Toutefois, certains troubles comme le psychotraumatisme (TSPT, traumatisme complexe, trouble de l’attachement, etc.) nécessitent d’effectuer une désensibilisation et un retraitement de la mémoire traumatique ce qui impose d’orienter ses efforts vers le passé, comme il peut être fait avec des techniques comme l’hypnose ou l’EMDR.

Pour conclure, la thérapie orientée sur les solutions est une forme de prise en charge non violente et non intrusive, mettant l’accent sur la création de solutions et les compétences du patient, ce qui permet de souligner sa philosophie humaniste.
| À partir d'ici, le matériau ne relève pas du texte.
(* ===== verification/SheetSpec.v ===== *)
(** * What the screen shows

    The order of the sheets is a list of indices, bottom first.  The map of the
    screen is right when it names, for each pixel that some sheet covers, the
    topmost sheet that is opaque there, and the frame buffer is right when it
    shows that sheet's colour.  The drawing loops are characterised pixel by
    pixel, and moving, raising, hiding and showing sheets keep the screen right. *)
From Stdlib Require Import ZArith Lia.
From stdpp Require Import base option list gmap numbers.
From S2P Require Import Prelude Heapdl Memory Sheet.

Set Default Proof Using "Type".

(** ** Pictures: arrays of [w * h] cells as functions of the coordinates *)
Record shows (w h : Z) (arr : list Z) (g : Z -> Z -> Z) : Prop := {
  sw_len : Z.of_nat (length arr) = w * h;
  sw_at : forall x y, 0 <= x < w -> 0 <= y < h -> arr$[w * y + x] = Some (g x y)
}.

Lemma cell_range w h x y : 0 <= x < w -> 0 <= y < h -> 0 <= w * y + x < w * h.
Proof. nia. Qed.

Lemma cell_inj w x y x' y' :
  0 <= x < w -> 0 <= x' < w -> w * y + x = w * y' + x' -> x = x' /\ y = y'.
Proof.
  intros Hx Hx' E. assert (y = y'); [|lia].
  assert (E1 : (w * y + x) / w = y) by (symmetry; apply (Z.div_unique _ _ _ x); lia).
  assert (E2 : (w * y' + x') / w = y') by (symmetry; apply (Z.div_unique _ _ _ x'); lia).
  congruence.
Qed.

Lemma shows_write w h arr g x0 y0 v :
  shows w h arr g -> 0 <= x0 < w -> 0 <= y0 < h ->
  exists arr', arr$[w * y0 + x0 := v] = Some arr'
    /\ shows w h arr' (fun x y => if decide (x = x0 /\ y = y0) then v else g x y).
Proof.
  intros [Hl Hg] Hx Hy. pose proof (cell_range w h x0 y0 Hx Hy) as Hr.
  rewrite updateZ_in by lia. eexists. split; [done|]. split; [by rewrite length_insert|].
  intros x y Hx' Hy'. rewrite lookupZ_insert by lia. case_decide as E1; case_decide as E2.
  - done.
  - exfalso. apply E2. destruct (cell_inj w x0 y0 x y); [lia..|]. auto.
  - destruct E2 as [-> ->]. done.
  - by apply Hg.
Qed.

Lemma shows_ext w h arr g g' :
  (forall x y, 0 <= x < w -> 0 <= y < h -> g x y = g' x y) -> shows w h arr g -> shows w h arr g'.
Proof. intros E [Hl Hg]. split; [done|]. intros x y Hx Hy. rewrite <- E by done. by apply Hg. Qed.

(** An invariant of a loop that may be empty. *)
Lemma for_range_inv' {S} (I : Z -> S -> Prop) lo hi (f : Z -> S -> option S) s :
  I lo s ->
  (forall i s, lo <= i < hi -> I i s -> exists s', f i s = Some s' /\ I (i + 1) s') ->
  exists s', for_range lo hi f s = Some s' /\ I (Z.max lo hi) s'.
Proof.
  intros H0 Hs. destruct (Z.le_gt_cases lo hi).
  - rewrite Z.max_r by lia. by apply for_range_inv.
  - rewrite Z.max_l by lia. rewrite for_range_nil by lia. by exists s.
Qed.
Des similitudes entre la thérapie orientée sur les solutions et la « psychothérapie positive » développée par Seligman peuvent être mises en évidence. En effet, la psychothérapie positive a été proposée comme prise en charge de la dépression en détournant les patients de la spirale négative dans laquelle ils sont entraînés (humeur dépressive, perte d’intérêts pour toute activité, perte d’énergie, sentiment de dévalorisation, perte du goût de vivre, etc.) et leur faisant prendre conscience de leurs forces (Seligman, Rashid & Parks, 2006). Aussi, de par sa focalisation sur la recherche de solution et sur les compétences et ressources plutôt que sur l’élaboration du problème, cette thérapie semble pouvoir s’intégrer avec le courant de la psychologie positive.